### YOUR ASSIGNMENT
Provide the count of lines below where "specialize" occurs, with no other output.

(Saved entries)

%%

Lemma add_crl_ends outfile outfull dir typ s : good esc (tabs s) -> hashes_fit sha256 open_file ->
  (forall crl, crl_file outfull = Some crl -> crl_profile_chk strict_profile_checks crl <> None) ->
  (forall cf v, crl2fields outfile outfull typ = inr (cf, v) -> exists aki, fields_ok cf aki) ->
  (forall sta, crl2fields outfile outfull typ = inl sta -> sta <> 0) ->
  ends (fun fuel => add_crl sql_ok clock in_order esc E strict_profile_checks sha256 open_file files_regexp casn_manifest
      crl_file crl2fields fuel useParacerts outfile outfull dir typ) s (fun v t' =>
    v <> 0 /\ t' = tabs s \/
    v = 0 /\ exists crl cf cv aki, crl_file outfull = Some crl /\ crl_profile_chk strict_profile_checks crl = Some 0 /\
      crl2fields outfile outfull typ = inr (cf, cv) /\ fields_ok cf aki /\ crl_added cf aki (tabs s) t').
Proof.
  intros G Hfit Hprof Hcf Hinl. unfold add_crl. destruct (crl_file outfull) as [crl|] eqn:Ecrl; [|apply ends_ret; by left].
  specialize (Hprof crl eq_refl). destruct (crl_profile_chk strict_profile_checks crl) as [sta|] eqn:Eprof; [|done].
  eapply ends_run; [apply runs_ret|]. intros s0 H0.
  destruct (Z.eqb_spec sta 0) as [->|Hsta]; cbn [negb]; [|apply ends_ret; left; by rewrite H0].
  destruct (crl2fields outfile outfull typ) as [sta|[cf cv]] eqn:Ecf; [apply ends_ret; left; split; [by apply Hinl|done]|].
  destruct (Hcf cf cv eq_refl) as (aki & F). rewrite (fo_aki _ _ F).
  eapply ends_run; [apply runs_ret|]. intros s1 H1.
  destruct (verify_crl_runs cv aki (l_issuer cf) s1 (fo_issuer _ _ F)) as (sta & chainOK & Hrun & Hsup).
  eapply ends_run; [exact Hrun|]. intros s2 H2. rewrite H1, H0 in H2, Hsup. cbn beta iota.
  destruct (Z.eqb_spec sta 0) as [->|Hsta]; cbn [negb]; [|apply ends_ret; left; by rewrite H2].
  destruct (add_state_runs (l_flags cf) chainOK (l_file cf) outfull s2 Hfit) as (sta & on & Hrun2 & Hon).
  eapply ends_run; [exact Hrun2|]. intros s3 H3. rewrite H2 in H3. cbn beta iota.
  destruct (Z.eqb_spec sta 0) as [->|Hsta]; cbn [negb]; [|apply ends_ret; left; by rewrite H3].
  rewrite (fo_flags _ _ F). set (flags := Z.lor _ on).
  destruct (new_flags chainOK on Hon) as [Hv Hn]. fold flags in Hv, Hn.
  destruct (add_crl_internal_runs (crl_with flags dir cf) s3) as (v & t4 & Hrun3 & Hres). rewrite H3 in Hres.
  eapply ends_run; [exact Hrun3|]. intros s4 H4. destruct Hres as [[Hne ->]|(-> & nid & Hnid & ->)].
  { rewrite (proj2 (Z.eqb_neq _ _) Hne). eapply ends_run; [apply runs_ret|]. intros s5 H5. apply ends_ret. left. by rewrite H5, H4. }
  set (l := crl_row_of _ _ _ _) in H4. cbn [crl_with l_flags l_dir l_aki l_issuer l_snlist] in l.
  assert (El : l_issuer l = l_issuer cf /\ l_aki l = Some aki /\ l_snlist l = l_snlist cf).
  { cbn. rewrite (fo_aki _ _ F). cbn. by rewrite (fo_issuer _ _ F), (fo_esc_aki _ _ F). }
  destruct El as (Eli & Ela & Els).
  assert (G4 : good esc (tabs s4)).
  { rewrite H4. apply crl_good; [done|done|by rewrite Eli, (fo_issuer _ _ F)|]. cbn [l crl_row_of l_flags].
    rewrite Hn, Eli, Ela. intros Hb. apply Hsup; [done|by destruct chainOK]. }
  rewrite Z.eqb_refl. cbn [andb]. destruct chainOK.
  - rewrite (proj2 (Z.ltb_ge _ _) (fo_serials _ _ F)).
    eapply ends_bind; [by apply revoke_serials_end|]. cbn beta. intros _ s5 P. apply ends_ret. right. split; [done|].
    exists crl, cf, cv, aki. repeat (split; [done|]). exists l. repeat (split; [done|]). left.
    split; [done|]. split; [done|]. split; [rewrite Eli; by apply Hsup|]. rewrite H4 in P. exact P.
  - eapply ends_run; [apply runs_ret|]. intros s5 H5. apply ends_ret. right. split; [done|].
    exists crl, cf, cv, aki. repeat (split; [done|]). exists l. repeat (split; [done|]). right.
    rewrite H5. split; [done|]. split; [done|]. by rewrite <- H4.
Qed.
End crl.

(** C10: Adding a CRL ([add_crl], no statement failing) ends. On an error nothing
    has changed. On success the CRL meets the profile and is in its table; if its
    issuer has a validated, unmarked certificate it is validated, and afterwards no
    certificate that it lists (same issuer and authority key, a serial number that is
    not zero) is left, no other certificate is removed, and the promises of the
    tables hold; otherwise it is marked NOCHAIN and nothing else changes. *)
Theorem add_crl_exact sql_ok clock in_order esc now {X509} (E : env X509) useParacerts strict sha256 open_file
    files_regexp casn_manifest crl_file crl2fields outfile outfull dir typ s :
  (forall n, sql_ok n = true) -> (forall n, clock n = Some now) -> (forall A (l : list A), in_order A l ≡ₚ l) ->
  good esc (tabs s) -> hashes_fit sha256 open_file ->
  (forall crl, crl_file outfull = Some crl -> crl_profile_chk strict crl <> None) ->
  (forall cf v, crl2fields outfile outfull typ = inr (cf, v) -> exists aki, fields_ok esc cf aki) ->
  (forall sta, crl2fields outfile outfull typ = inl sta -> sta <> 0) ->
  ends (fun fuel => add_crl sql_ok clock in_order esc E strict sha256 open_file files_regexp casn_manifest
      crl_file crl2fields fuel useParacerts outfile outfull dir typ) s (fun v t' =>
    v <> 0 /\ t' = tabs s \/
    v = 0 /\ exists crl cf cv aki, crl_file outfull = Some crl /\ crl_profile_chk strict crl = Some 0 /\
      crl2fields outfile outfull typ = inr (cf, cv) /\ fields_ok esc cf aki /\ crl_added esc cf aki (tabs s) t').
Proof. intros. by apply (add_crl_ends sql_ok clock in_order esc now). Qed.

(** ** Examples *)

Definition dx_cert (id : Z) (file dir name issuer ski aki : string) : cert_row :=
  mkCert id file dir (Some name) issuer [id] SCM_FLAG_VALIDATED ski (Some aki) name 0 100 0 None.
Definition dx_tables : tables :=
  mkTables [dx_cert 1 "ta.cer" "/r/x" "ta" "ta" "kt" "kt";
            dx_cert 2 "r.roa.cer" "/r/EEcertificates/x" "e" "ta" "ke" "kt"]
    [] [mkObj 1 "r.roa" "/r/x" "ke" SCM_FLAG_VALIDATED (mkRoaData 64512 "s" 0) None] [mkRoaPrefix 1 [10; 0; 0; 0] 8 8] [] []
    ["/r/x"; "/r/EEcertificates/x"]%string (Some "/r"%string).
Definition dx_state : dbst := mkDbst dx_tables 0 0 SrchNone.

Lemma delete_object_exact_witness :
  ends (fun fuel => delete_object (fun _ => true) (fun _ => Some 10) (fun _ l => l) id fuel "r.roa" (Some "/r/x"%string) None)
    dx_state (fun v t' => (v = 0 \/ v = ERR_SCM_NODATA) /\ good id t' /\
      gone_exactly (delete_target "/r" "r.roa" "/r/x") dx_tables t').
Proof.
  apply (delete_object_exact (fun _ => true) (fun _ => Some 10) (fun _ l => l) id 10 "r.roa" "/r/x" None "/r" dx_state);
    try done.
  - split; [by apply chainb_spec| |by split]. split; apply (bool_decide_unpack _); vm_compute; exact I.
  - intros tb r Hr. assert (H : forallb (fun r => existsb (String.eqb (m_dir r)) (dirs dx_tables)) (rows_of tb dx_tables) = true)
      by (by destruct tb).
    apply list_elem_of_In in Hr. rewrite forallb_forall in H. specialize (H r Hr).
    apply existsb_exists in H as (d & Hd & E%String.eqb_eq). rewrite E. by apply list_elem_of_In.
  - left.
  - cbn. lia.
Defined.

(** The ROA, its prefix and its end-entity certificate are gone. *)
Example dx_run :
  let '(s, v) := delete_object (fun _ => true) (fun _ => Some 10) (fun _ l => l) id 5 "r.roa" (Some "/r/x"%string) None dx_state in
  (v, map c_id (certs (tabs s)), roas (tabs s), roa_prefixes (tabs s)) = (inr 0, [1], [], []).
Proof. vm_compute. reflexivity. Qed.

%%

### SOLUTION TO THE PROBLEM
2